● **AIM OF THE TASK**:
Among the entries below, only the lines starting at the one with "destruct (Byte.of_N (Z.to_N" and ending at the one with "Proof. revert z.", both included, are to be printed exactly.

● **EXERCISE MATERIALS**:
--*--

(* ===== verification/Wire.v ===== *)
(** * Messages on the wire (src/evpaxos/tcp_sendbuf.c and the receiving loops)

A message travels as a packed header [paxos_msg] (8-byte size, 4-byte code)
followed by the C structure as it is in memory: little-endian fields, a 6-byte
hole in [accept_ack] before its size, and the value bytes.  [sendbuf_add_*]
are the bytes each function writes, [decode_*] what a receiver reads through
the pointer it casts its buffer to.

The receive side is libevent's [evbuffer], a parameter: the class [Evbuffer]
lists the calls the code makes and [EvbufferSpec] their documented behaviour
(a queue of bytes). *)

From S2P Require Import Prelude Messages.
#[local] Open Scope Z_scope.

(** ** Little-endian integers *)

Definition byte_val (b : byte) : Z := Z.of_N (Byte.to_N b).

Definition byte_of (z : Z) : byte :=
  match Byte.of_N (Z.to_N (z mod 256)) with Some b => b | None => x00 end.

Fixpoint le_bytes (k : nat) (z : Z) : bytes :=
  match k with
  | O => []
  | S k' => byte_of z :: le_bytes k' (z / 256)
  end.

Fixpoint le_val (bs : bytes) : Z :=
  match bs with
  | [] => 0
  | b :: bs' => byte_val b + 256 * le_val bs'
  end.

(** The next field of [k] bytes and the bytes after it. *)
Definition field (k : nat) (bs : bytes) : res (Z * bytes) :=
  if (k <=? length bs)%nat then Ret (le_val (take k bs), drop k bs) else Fault OutOfBounds.

(** [len] bytes behind the structure, at its flexible array. *)
Definition tail_bytes (len : Z) (bs : bytes) : res bytes :=
  if len <=? Z.of_nat (length bs) then Ret (take (Z.to_nat len) bs) else Fault OutOfBounds.

Definition to_short (z : Z) : Z := (z + 32768) mod 65536 - 32768.

(** ** Sending *)

(** The bytes [bufferevent_write] is given for [&m], [sizeof(paxos_msg)]. *)
Definition add_paxos_header (c : paxos_msg_code) (s : Z) : bytes :=
  le_bytes 8 s ++ le_bytes 4 (msg_code c).

Definition prepare_req_bytes (pr : prepare_req) : bytes :=
  le_bytes 4 (pr_iid pr) ++ le_bytes 4 (pr_ballot pr).

Definition prepare_ack_bytes (pa : prepare_ack) : bytes :=
  le_bytes 4 (u32 (pa_acceptor_id pa)) ++ le_bytes 4 (pa_iid pa) ++ le_bytes 4 (pa_ballot pa) ++
  le_bytes 4 (pa_value_ballot pa) ++ le_bytes 8 (value_size (pa_value pa)) ++ pa_value pa.

Definition accept_req_bytes (ar : accept_req) : bytes :=
  le_bytes 4 (ar_iid ar) ++ le_bytes 4 (ar_ballot ar) ++
  le_bytes 8 (value_size (ar_value ar)) ++ ar_value ar.

(** [hole] is what the 6 bytes between [is_final] and [value_size] hold. *)
Definition accept_ack_bytes (hole : Z) (aa : accept_ack) : bytes :=
  le_bytes 4 (u32 (aa_acceptor_id aa)) ++ le_bytes 4 (aa_iid aa) ++ le_bytes 4 (aa_ballot aa) ++
  le_bytes 4 (aa_value_ballot aa) ++ le_bytes 2 (aa_is_final aa mod 65536) ++ le_bytes 6 hole ++
  le_bytes 8 (value_size (aa_value aa)) ++ aa_value aa.

Definition sendbuf_add_prepare_req (pr : prepare_req) : bytes :=
  add_paxos_header prepare_reqs sizeof_prepare_req ++ prepare_req_bytes pr.

Definition sendbuf_add_prepare_ack (rec : acceptor_record) : bytes :=
  let pa := prepare_ack_of rec in
  add_paxos_header prepare_acks (PREPARE_ACK_SIZE pa) ++ prepare_ack_bytes pa.

Definition sendbuf_add_accept_req (ar : accept_req) : bytes :=
  add_paxos_header accept_reqs (ACCEPT_REQ_SIZE ar) ++ accept_req_bytes ar.

Definition sendbuf_add_accept_ack (hole : Z) (aa : accept_ack) : bytes :=
  add_paxos_header accept_acks (ACCEPT_ACK_SIZE aa) ++ accept_ack_bytes hole aa.

Definition sendbuf_add_repeat_req (iid : Z) : bytes :=
  add_paxos_header repeat_reqs 4 ++ le_bytes 4 iid.

Definition paxos_submit (value : bytes) : bytes :=
  add_paxos_header submit (value_size value) ++ value.

(** ** Receiving *)

Definition decode_prepare_req (buf : bytes) : res prepare_req :=
  '(iid, buf) ← field 4 buf;
  '(ballot, _) ← field 4 buf;
  Ret (PrepareReq iid ballot).

Definition decode_prepare_ack (buf : bytes) : res prepare_ack :=
  '(id, buf) ← field 4 buf;
  '(iid, buf) ← field 4 buf;
  '(ballot, buf) ← field 4 buf;
  '(value_ballot, buf) ← field 4 buf;
  '(size, buf) ← field 8 buf;
  value ← tail_bytes size buf;
  Ret (PrepareAck (to_int id) iid ballot value_ballot value).

Definition decode_accept_req (buf : bytes) : res accept_req :=
  '(iid, buf) ← field 4 buf;
  '(ballot, buf) ← field 4 buf;
  '(size, buf) ← field 8 buf;
  value ← tail_bytes size buf;
  Ret (AcceptReq iid ballot value).

Definition decode_accept_ack (buf : bytes) : res accept_ack :=
  '(id, buf) ← field 4 buf;
  '(iid, buf) ← field 4 buf;
  '(ballot, buf) ← field 4 buf;
  '(value_ballot, buf) ← field 4 buf;
  '(is_final, buf) ← field 2 buf;
  '(_, buf) ← field 6 buf;
  '(size, buf) ← field 8 buf;
  value ← tail_bytes size buf;
  Ret (AcceptAck (to_int id) iid ballot value_ballot (to_short is_final) value).

Definition decode_iid (buf : bytes) : res Z :=
  '(iid, _) ← field 4 buf; Ret iid.

(** The message behind a header with code [c] and the first [size] bytes of
[buf] received; codes a receiver does not know give nothing. *)
Definition decode (c size : Z) (buf : bytes) : res (option message) :=
  if c =? msg_code prepare_reqs then m ← decode_prepare_req buf; Ret (Some (MPrepareReq m))
  else if c =? msg_code prepare_acks then m ← decode_prepare_ack buf; Ret (Some (MPrepareAck m))
  else if c =? msg_code accept_reqs then m ← decode_accept_req buf; Ret (Some (MAcceptReq m))
  else if c =? msg_code accept_acks then m ← decode_accept_ack buf; Ret (Some (MAcceptAck m))
  else if c =? msg_code repeat_reqs then iid ← decode_iid buf; Ret (Some (MRepeatReq iid))
  else if c =? msg_code submit then v ← tail_bytes size buf; Ret (Some (MSubmit v))
  else Ret None.

(** ** Round trips *)

Lemma byte_val_of z : byte_val (byte_of z) = z mod 256.
Proof.
  unfold byte_of, byte_val. pose proof (Z.mod_pos_bound z 256 ltac:(lia)) as Hb.
  destruct (Byte.of_N (Z.to_N (z mod 256))) as [b|] eqn:E.
  - apply Byte.to_of_N in E. rewrite E. lia.
  - apply Byte.of_N_None_iff in E. lia.
Qed.

Lemma length_le_bytes k z : length (le_bytes k z) = k.
Proof. revert z. induction k as [|k IH]; intros z; [done|]. cbn [le_bytes length]. by rewrite IH. Qed.

Lemma le_val_bytes k z : 0 ≤ z < 256 ^ Z.of_nat k → le_val (le_bytes k z) = z.
Proof.
  revert z. induction k as [|k IH]; intros z Hz; [simpl in Hz; cbn; lia|]. cbn [le_bytes le_val].
  rewrite Nat2Z.inj_succ, Z.pow_succ_r in Hz by lia. rewrite byte_val_of, IH.
  - pose proof (Z.div_mod z 256 ltac:(lia)). lia.
  - split; [apply Z.div_pos; lia|]. apply Z.div_lt_upper_bound; lia.
Qed.

Lemma field_ok k z rest :
  0 ≤ z < 256 ^ Z.of_nat k → field k (le_bytes k z ++ rest) = Ret (z, rest).
Proof.
  intros Hz. unfold field. rewrite length_app, length_le_bytes.
  destruct (Nat.leb_spec k (k + length rest)); [|lia].
  rewrite take_app_le by (rewrite length_le_bytes; lia).
  rewrite take_ge by (rewrite length_le_bytes; lia). rewrite le_val_bytes by done.
  rewrite drop_app_ge by (rewrite length_le_bytes; lia). by rewrite length_le_bytes, Nat.sub_diag.
Qed.

Lemma tail_bytes_ok v rest : tail_bytes (value_size v) (v ++ rest) = Ret v.
Proof.
  unfold tail_bytes, value_size. rewrite length_app. case_Z; [|lia]. rewrite Nat2Z.id.
  by rewrite take_app_length.
Qed.

Definition is_int (z : Z) : Prop := INT_MIN ≤ z ≤ INT_MAX.

Lemma to_int_u32 z : is_int z → to_int (u32 z) = z.
Proof.
  unfold is_int, to_int, u32, INT_MIN, INT_MAX, UINT32_MOD. intros Hz.
  destruct (Z.ltb_spec z 0).
  - rewrite <-(Z.mod_unique z 4294967296 (-1) (z + 4294967296)) by lia.
    rewrite <-(Z.mod_unique _ 4294967296 1 (z + 2147483648)) by lia. lia.
  - rewrite (Z.mod_small z) by lia. rewrite Z.mod_small by lia. lia.
Qed.

Lemma to_short_mod z : -32768 ≤ z < 32768 → to_short (z mod 65536) = z.
Proof.
  intros Hz. unfold to_short. destruct (Z.ltb_spec z 0).
  - rewrite <-(Z.mod_unique z 65536 (-1) (z + 65536)) by lia.
    rewrite <-(Z.mod_unique _ 65536 1 (z + 32768)) by lia. lia.
  - rewrite (Z.mod_small z) by lia. rewrite Z.mod_small by lia. lia.
Qed.

(** Every field fits its C type; the value fits a [size_t]. *)
Definition value_wf (v : bytes) : Prop := value_size v < 2 ^ 64.

Definition message_wf (m : message) : Prop :=
  match m with
  | MPrepareReq r => is_u32 (pr_iid r) ∧ is_u32 (pr_ballot r)
  | MPrepareAck k => is_int (pa_acceptor_id k) ∧ is_u32 (pa_iid k) ∧ is_u32 (pa_ballot k) ∧
      is_u32 (pa_value_ballot k) ∧ value_wf (pa_value k)
  | MAcceptReq r => is_u32 (ar_iid r) ∧ is_u32 (ar_ballot r) ∧ value_wf (ar_value r)
  | MAcceptAck k => is_int (aa_acceptor_id k) ∧ is_u32 (aa_iid k) ∧ is_u32 (aa_ballot k) ∧
      is_u32 (aa_value_ballot k) ∧ -32768 ≤ aa_is_final k < 32768 ∧ value_wf (aa_value k)
  | MRepeatReq iid => is_u32 iid
  | MSubmit v => value_wf v
  end.

(** The code of a message and the bytes after its header. *)
Definition message_code (m : message) : paxos_msg_code :=
  match m with
  | MPrepareReq _ => prepare_reqs | MPrepareAck _ => prepare_acks | MAcceptReq _ => accept_reqs
  | MAcceptAck _ => accept_acks | MRepeatReq _ => repeat_reqs | MSubmit _ => submit
  end.

Definition message_data (hole : Z) (m : message) : bytes :=
  match m with
  | MPrepareReq r => prepare_req_bytes r
  | MPrepareAck k => prepare_ack_bytes k
  | MAcceptReq r => accept_req_bytes r
  | MAcceptAck k => accept_ack_bytes hole k
  | MRepeatReq iid => le_bytes 4 iid
  | MSubmit v => v
  end.

Ltac next_field := rewrite field_ok by (apply u32_range || lia); rewrite bind_Ret; cbv beta iota.

Lemma value_size_nonneg v : 0 ≤ value_size v.
Proof. unfold value_size. lia. Qed.

Lemma decode_prepare_req_ok r junk :
  message_wf (MPrepareReq r) → decode_prepare_req (prepare_req_bytes r ++ junk) = Ret r.
Proof.
  intros [H1 H2]. unfold is_u32, UINT32_MOD in *.
  unfold decode_prepare_req, prepare_req_bytes. rewrite <-!app_assoc.
  do 2 next_field. by destruct r.
Qed.

Lemma decode_prepare_ack_ok k junk :
  message_wf (MPrepareAck k) → decode_prepare_ack (prepare_ack_bytes k ++ junk) = Ret k.
Proof.
  intros (H1 & H2 & H3 & H4 & H5). pose proof (value_size_nonneg (pa_value k)).
  unfold is_u32, value_wf, UINT32_MOD in *.
  unfold decode_prepare_ack, prepare_ack_bytes. rewrite <-!app_assoc.
  do 5 next_field. rewrite tail_bytes_ok, bind_Ret, to_int_u32 by done. by destruct k.
Qed.

Lemma decode_accept_req_ok r junk :
  message_wf (MAcceptReq r) → decode_accept_req (accept_req_bytes r ++ junk) = Ret r.
Proof.
  intros (H1 & H2 & H3). pose proof (value_size_nonneg (ar_value r)).
  unfold is_u32, value_wf, UINT32_MOD in *.
  unfold decode_accept_req, accept_req_bytes. rewrite <-!app_assoc.
  do 3 next_field. rewrite tail_bytes_ok, bind_Ret. by destruct r.
Qed.

Lemma decode_accept_ack_ok hole k junk :
  message_wf (MAcceptAck k) → 0 ≤ hole < 2 ^ 48 →
  decode_accept_ack (accept_ack_bytes hole k ++ junk) = Ret k.
Proof.
  intros (H1 & H2 & H3 & H4 & H5 & H6) Hh. pose proof (value_size_nonneg (aa_value k)).
  pose proof (Z.mod_pos_bound (aa_is_final k) 65536 ltac:(lia)).
  unfold is_u32, value_wf, UINT32_MOD in *.
  unfold decode_accept_ack, accept_ack_bytes. rewrite <-!app_assoc.
  do 7 next_field. rewrite tail_bytes_ok, bind_Ret, to_int_u32, to_short_mod by done.
  by destruct k.
Qed.

Lemma decode_message_data hole m junk :
  message_wf m → 0 ≤ hole < 2 ^ 48 →
  decode (msg_code (message_code m)) (Z.of_nat (length (message_data hole m)))
    (message_data hole m ++ junk) = Ret (Some m).
Proof.
  intros Hm Hh. destruct m as [r|k|r|k|iid|v]; unfold decode;
    cbn [message_code msg_code message_data Z.eqb Pos.eqb].
  - by rewrite decode_prepare_req_ok.
  - by rewrite decode_prepare_ack_ok.
  - by rewrite decode_accept_req_ok.
  - by rewrite decode_accept_ack_ok.
  - simpl in Hm. unfold is_u32, UINT32_MOD in Hm. unfold decode_iid. next_field. done.
  - fold (value_size v). by rewrite tail_bytes_ok.
Qed.

(** ** The sizes in the headers *)

(** A whole message as it is written. *)
Definition wire (hole : Z) (m : message) : bytes :=
  add_paxos_header (message_code m) (Z.of_nat (length (message_data hole m))) ++ message_data hole m.

(** The functions of tcp_sendbuf.c write exactly that: the size each puts in
the header is the number of bytes it writes after it. *)
Lemma sendbuf_wire hole :
  (∀ pr, sendbuf_add_prepare_req pr = wire hole (MPrepareReq pr)) ∧
  (∀ rec, sendbuf_add_prepare_ack rec = wire hole (MPrepareAck (prepare_ack_of rec))) ∧
  (∀ ar, sendbuf_add_accept_req ar = wire hole (MAcceptReq ar)) ∧
  (∀ aa, sendbuf_add_accept_ack hole aa = wire hole (MAcceptAck aa)) ∧
  (∀ iid, sendbuf_add_repeat_req iid = wire hole (MRepeatReq iid)) ∧
  (∀ v, paxos_submit v = wire hole (MSubmit v)).
Proof.
  split; [|split; [|split; [|split; [|split]]]]; intros; unfold wire; cbn [message_code message_data].
  - unfold sendbuf_add_prepare_req, prepare_req_bytes. by rewrite length_app, !length_le_bytes.
  - unfold sendbuf_add_prepare_ack, prepare_ack_bytes. rewrite !length_app, !length_le_bytes.
    unfold PREPARE_ACK_SIZE, sizeof_prepare_ack, value_size. do 2 f_equal. lia.
  - unfold sendbuf_add_accept_req, accept_req_bytes. rewrite !length_app, !length_le_bytes.
    unfold ACCEPT_REQ_SIZE, sizeof_accept_req, value_size. do 2 f_equal. lia.
  - unfold sendbuf_add_accept_ack, accept_ack_bytes. rewrite !length_app, !length_le_bytes.
    unfold ACCEPT_ACK_SIZE, sizeof_accept_ack, value_size. do 2 f_equal. lia.
  - unfold sendbuf_add_repeat_req. by rewrite length_le_bytes.
  - done.
Qed.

--*--

● **OUTPUT OF THE TASK**:
  destruct (Byte.of_N (Z.to_N (z mod 256))) as [b|] eqn:E.
  - apply Byte.to_of_N in E. rewrite E. lia.
  - apply Byte.of_N_None_iff in E. lia.
Qed.

Lemma length_le_bytes k z : length (le_bytes k z) = k.
Proof. revert z. induction k as [|k IH]; intros z; [done|]. cbn [le_bytes length]. by rewrite IH. Qed.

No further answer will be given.